Mthembu Nonhlanhla, Norton Gavin R, Peterson Vernice R, Naran Ravi, Yusuf Suraj M, Tade Grace, Bello Hamza, Bamaiyi Adamu, Libhaber Carlos D, Dessein Patrick, Peters Ferande, Sareli Pinhas, Woodiwiss Angela J
Cardiovascular Pathophysiology and Genomics Research Unit, School of Physiology, Faculty of Health Sciences, University of the Witwatersrand, Johannesburg, South Africa.
Hypertension. 2022 Feb;79(2):435-446. doi: 10.1161/HYPERTENSIONAHA.121.18271. Epub 2021 Dec 2.
Through both backward (Pb) and forward (Pf) wave effects, a lower heart rate (HR) associates with increased central (PPc), beyond brachial pulse pressure (PP). However, the relative contribution to Pf of aortic flow (Q) versus re-reflection of Pb, has not been determined. Using central pressure, aortic velocity and diameter measurements in the outflow tract (echocardiography), we constructed central pressure waveforms that account for the relative contribution of Q versus re-reflection to Pf. We thus evaluated the mechanisms of HR-PPc relations in a community sample (n=824) and the impact of age thereon. Inverse HR-PPc (<0.0001), but not HR-brachial PP (=0.064) relations were noted. The slope of HR-PPc relation was increased in older adults (<0.005). HR was inversely associated with ventricular filling time, ejection duration, stroke volume, and peak Pf (<0.001 to <0.0001). However, an increased Q and hence pressures generated by the product of aortic characteristic impedance and Q did not account for Pf effects. Age-dependent HR-PPc and Pf relations were both accounted for by enhanced Pb (<0.0001) with an increased Pf mediated by increments in wave re-reflection (<0.0001). The lack of impact of ejection duration on PPc was explained by an increased time to peak Pb (<0.0001). In conclusion, increases in PPc and Pf at a decreased HR are accounted for by an enhanced Pb rather than by a prolonged ejection or filling duration and hence flow (Q). These effects at a young-to-middle age are of little clinical significance, but at an older age, are of clinical importance.

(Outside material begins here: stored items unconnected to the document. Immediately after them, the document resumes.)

Lemma start_sending s x :
  mid cb s0 s x -> socks_closed x = false -> socks_up x = true -> send_if x = None ->
  runs (whenever (0 <? buf_used x) client_send_to_socks)
    (fun _ s' => mid cb s0 s' (with_send_if (fun _ => if 0 <? buf_used x then Some (buf_used x) else None) x) /\
                 log s' = log s) s.
Proof.
  intros Hm Hs Hup Hn. destruct (Z.ltb_spec 0 (buf_used x)) as [Hb|Hb]; cbn [whenever].
  - unfold client_send_to_socks. step_eff. eapply runs_this; [apply Hm|]. step_eff. step_eff; [now rewrite Hs|].
    step_eff. step_eff; [done|]. step_eff. step_eff; [apply Z.ltb_lt; lia|]. now apply sender_send_ok.
  - step_eff. split; [|done]. replace (with_send_if (fun _ => None) x) with x; [done|].
    destruct x; cbn in Hn |- *. now rewrite Hn.
Qed.

Lemma send_side_start x :
  socks_up x = true -> 0 <= buf_used x ->
  send_side (with_send_if (fun _ => if 0 <? buf_used x then Some (buf_used x) else None) x).
Proof.
  intros Hup Hb. unfold send_side. cbn. destruct (Z.ltb_spec 0 (buf_used x)); [split; [done|lia]|right; lia].
Qed.

Lemma up_ok s x :
  mid cb s0 s x -> shape x (log s) -> socks_closed x = false -> socks_up x = false ->
  runs (client_socks_handler EVENT_UP) (fun _ s' => fine cb s0 s') s.
Proof.
  intros Hm Hsh Hs Hup. destruct (not_up_sides _ _ Hsh Hup Hs) as [Hsend Hrecv].
  pose proof (c_used _ _ (m_core _ _ _ _ Hm)) as Hused.
  unfold client_socks_handler. step_eff. eapply runs_this; [apply Hm|]. step_eff. step_eff; [now rewrite Hs|].
  step_eff. step_eff; [now rewrite Hup|]. step_eff. eapply runs_set_this; [apply Hm|].
  set (x1 := with_socks_recv_buf_used (fun _ => -1) (with_socks_recv_tcp_pending (fun _ => 0) x)).
  assert (mid cb s0 (with_client (fun _ => Some x1) s) x1) as H1.
  { apply (mid_set cb s0 s x (fun x => with_socks_recv_buf_used (fun _ => -1)
      (with_socks_recv_tcp_pending (fun _ => 0) x))); try done. eapply core_control; [apply Hm|done..]. }
  unfold shape in Hsh. step_eff. destruct (client_closed x) eqn:Hc; cbn [negb whenever].
  - step_eff. step_eff. eapply runs_set_this; [apply H1|]. step_eff.
    eapply eff_mono; [eapply (start_sending _ (upped x)); try done|].
    + apply (mid_set cb s0 _ x1 (with_socks_up (fun _ => true))); try done. eapply core_control; [apply H1|done..].
    + intros _ s2 [H2 L2]. step_eff. left. eexists. split; [exact H2|]. unfold shape. cbn. rewrite Hc.
      destruct Hsh as [Hl Hb Hcl _ _]. split; try done; [|now left].
      apply (send_side_start (upped x)); [done|cbn; lia].
  - destruct Hsh as [[Hcf Hd] [Hl Hroom Hp] [E1 E2 E3] Ha _ _]. unfold tcp_sent.
    eapply mid_on_pcb; [exact H1|done|]. intros s2 H2 L2 _. step_eff. eapply runs_set_this; [apply H2|]. step_eff.
    set (x3 := with_socks_up (fun _ => true) (with_pcb (with_p_sent (fun _ => true)) x1)).
    eapply eff_mono; [eapply (start_sending _ x3); try done|].
    + apply (mid_set cb s0 _ (with_pcb (with_p_sent (fun _ => true)) x1) (with_socks_up (fun _ => true))); try done.
      eapply core_control; [apply H2|done..].
    + cbn. intros _ s4 [H4 L4]. cbn in L4. rewrite L2 in L4. cbn in L4.
      eapply eff_mono; [eapply recv_initiate_ok; try exact H4; done|].
      intros _ s5 [H5 L5]. left. eexists. split; [exact H5|]. unfold shape. cbn. rewrite Hc. rewrite L5, L4.
      split; try done.
      * split; [exact Hcf|]. rewrite Hd. unfold down_rest. cbn. now rewrite Hup.
      * rewrite Hup in Hp. split; cbn; try done.
      * unfold down_side. cbn. rewrite Hs. now left.
      * cbn. rewrite Hs. apply (send_side_start x3); [done|cbn; lia].
Qed.

Lemma run_job_ok s x j :
  mid cb s0 s x -> shape x (log s) -> job_enabled x j = true ->
  runs (run_job j) (fun _ s' => fine cb s0 s') s.
Proof.
  intros Hm Hsh He. destruct j as [[]|n|d]; [| | |exact (send_done_ok _ _ _ _ _ Hm Hsh He)|exact (recv_done_ok _ _ _ Hm Hsh He)];
    cbn in He; apply andb_prop in He as [Hs He]; apply negb_true_iff in Hs; cbn [run_job].
  - unfold client_socks_handler. step_eff. eapply runs_this; [apply Hm|]. step_eff.
    step_eff; [now rewrite Hs|]. exact (free_socks_ok _ _ _ _ _ Hm Hsh Hs).
  - apply negb_true_iff in He. exact (up_ok _ _ Hm Hsh Hs He).
  - unfold client_socks_handler. step_eff. eapply runs_this; [apply Hm|]. step_eff.
    step_eff; [now rewrite Hs|]. step_eff. step_eff; [done|]. exact (free_socks_ok _ _ _ _ _ Hm Hsh Hs).
Qed.

Lemma sync_ok js : forall s, fine cb s0 s -> runs (sync js) (fun _ s' => fine cb s0 s') s.
Proof.
  induction js as [|j js IH]; intros s Hf; cbn [sync]; [now step_eff|]. do 2 step_eff.
  destruct Hf as [(x & Hm & Hsh)|Hg].
  - rewrite (m_client _ _ _ _ Hm). step_eff. apply eff_whenever; intros He; [|apply IH; left; eauto].
    eapply eff_mono; [exact (run_job_ok _ _ _ Hm Hsh He)|]. intros [] s1 H1. now apply IH.
  - rewrite (g_client _ _ _ Hg). step_eff. now right.
Qed.

End Jobs.

(** ** Callbacks of lwIP *)

(** lwIP updates the pcb before it calls back. *)
Definition lwip_err : eff st unit :=
  set_this 0 (with_pcb (with_p_live (fun _ => false))) ;; client_err_func.

Definition lwip_sent (len : Z) (js : list job) : eff st Z :=
  set_this 0 (with_pcb (fun p => with_p_sndbuf (fun n => n + len) (with_p_unacked (fun n => n - len) p))) ;;
  client_sent_func len js.

(** Between callbacks. *)
Record resting (s : st) (x : tcp_client) : Prop := Resting {
  r_client : client s = Some x;
  r_core : core x (log s);
  r_shape : shape x (log s);
  r_dead : aborted x = false -> dead_aborted x = false;
  r_num : 0 < num_clients s;
}.

Lemma resting_mid s x : resting s x -> mid false s s x.
Proof. intros []. split; try done. by rewrite r_client0. Qed.

(** What a callback leaves, with its result: [ERR_ABRT] tells lwIP that the pcb
    was aborted, which is so when the callback called [tcp_abort]. *)
Record returned (s0 : st) (r : Z) (s : st) : Prop := Returned {
  ret_fine : fine false s0 s;
  ret_dead : dead s = None;
  ret_abrt : r = ERR_ABRT <-> has_aborted (log s) = true;
  ret_value : r = ERR_OK \/ r = ERR_ABRT;
}.

Section Callbacks.
Context (s0 : st).
Implicit Types (s : st) (x : tcp_client).

Lemma shape_dead b x l : shape x l -> shape (with_dead_aborted (fun _ => b) x) l.
Proof.
  unfold shape. cbn. destruct (client_closed x); [now intros []|]. intros [[] [] [] ? ? ?]. now split.
Qed.

Lemma enter_ok line s x :
  mid false s0 s x -> aborted x = false ->
  runs (dead_enter line) (fun prev s' =>
    prev = false /\ mid true s0 s' (with_dead_aborted (fun _ => true) x) /\ log s' = log s) s.
Proof.
  intros Hm Ha. unfold dead_enter. step_eff. eapply runs_this; [apply Hm|]. step_eff. step_eff. step_eff.
  eapply runs_set_this; [apply Hm|]. step_eff. split; [now apply (m_dead _ _ _ _ Hm)|]. split; [|done].
  destruct Hm. split; cbn; try done; [|now rewrite Ha]. eapply core_control; [eassumption|done..].
Qed.

Lemma leave_ok line s : fine true s0 s -> runs (dead_leave line false ;; dead_result) (returned s0) s.
Proof.
  intros Hf. unfold dead_leave, dead_result, dead_end. do 2 step_eff. step_eff.
  destruct Hf as [(x & Hm & Hsh)|Hg].
  - pose proof (m_killed _ _ _ _ Hm eq_refl) as Hk. pose proof (c_aborted _ _ (m_core _ _ _ _ Hm)) as Hab.
    destruct (aborted x) eqn:Ea; rewrite Hk.
    + rewrite bool_decide_false by done. cbn [whenever]. do 3 step_eff. rewrite Hk. cbn. do 2 step_eff. step_eff.
      split; cbn; [|done|now rewrite <- Hab|now right]. left. exists x. split; [|exact Hsh].
      destruct Hm. split; cbn; try done. congruence.
    + rewrite bool_decide_true by done. cbn [whenever]. eapply runs_set_this; [apply Hm|]. do 2 step_eff. cbn.
      rewrite Hk. cbn. do 2 step_eff. step_eff.
      split; cbn; [|done|now rewrite <- Hab|now left]. left. exists (with_dead_aborted (fun _ => false) x).
      split; [|now apply shape_dead]. destruct Hm. split; cbn; try done. eapply core_control; [eassumption|done..].
  - pose proof (g_killed _ _ _ Hg eq_refl) as Hk. rewrite Hk. rewrite bool_decide_false by (now destruct (has_aborted _)).
    cbn [whenever]. do 3 step_eff. rewrite Hk. do 2 step_eff. step_eff.
    split; cbn; [|done|now destruct (has_aborted (log s))|destruct (has_aborted (log s)); [now right|now left]].
    right. now destruct Hg.
Qed.

(** Bytes from lwIP are appended to the buffer. *)
Definition appended (d : list Z) (x : tcp_client) : tcp_client :=
  with_buf (fun m => mem_write m (Z.to_nat (buf_used x)) d) (with_buf_used (fun n => n + Z.of_nat (length d)) x).

Lemma appended_core d x l :
  core x l -> Z.of_nat (length d) <= TCP_WND - buf_used x -> core (appended d x) (l ++ [Copied d]).
Proof.
  intros [Hb Hu Hr Hup Hc Hd Ha] Hlen. unfold TCP_WND, TCP_MSS in *.
  split; try done; unfold up_in, up_out, down_in, down_out in *;
    rewrite ?stream_app, ?confirmed_app, ?has_aborted_app; rewrite ?app_nil_r, ?orb_false_r, ?Z.add_0_r; try done.
  - cbn. rewrite mem_write_length; [exact Hb|]. rewrite Hb. lia.
  - cbn. unfold TCP_WND, TCP_MSS. lia.
  - rewrite Hup, <- app_assoc. f_equal. unfold up_rest, appended. cbn [buf buf_used with_buf with_buf_used].
    replace (Z.to_nat (buf_used x + Z.of_nat (length d))) with (Z.to_nat (buf_used x) + length d)%nat by lia.
    rewrite mem_read_split. f_equal; [|rewrite Nat.add_0_l, mem_read_write; [done|lia]].
    symmetry. apply mem_read_before; lia.
Qed.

通过逆向(Pb)和正向(Pf)波效应,较低的心率(HR)与中心动脉压(PPc)升高相关,中心动脉压高于肱动脉脉压(PP)。然而,主动脉血流(Q)对Pf的相对贡献与Pb的折返情况尚未确定。利用流出道的中心压力、主动脉速度和直径测量(超声心动图),我们构建了中心压力波形,以说明Q与折返对Pf的相对贡献。因此,我们在一个社区样本(n = 824)中评估了HR-PPc关系的机制及其年龄影响。观察到HR与PPc呈负相关(<0.0001),但HR与肱动脉PP无相关性(=0.064)。老年人HR-PPc关系的斜率增加(<0.005)。HR与心室充盈时间、射血持续时间、每搏输出量和Pf峰值呈负相关(<0.001至<0.0001)。然而,Q增加以及由此产生的由主动脉特征阻抗与Q的乘积所产生的压力并不能解释Pf的影响。年龄依赖性的HR-PPc和Pf关系均由增强的Pb(<0.0001)以及由波折返增加介导的Pf增加(<0.0001)所解释。射血持续时间对PPc无影响是由于Pb峰值时间增加(<0.0001)。总之,HR降低时PPc和Pf的增加是由增强的Pb而非延长的射血或充盈持续时间以及血流(Q)所致。这些效应在中青年时期临床意义不大,但在老年时期具有临床重要性。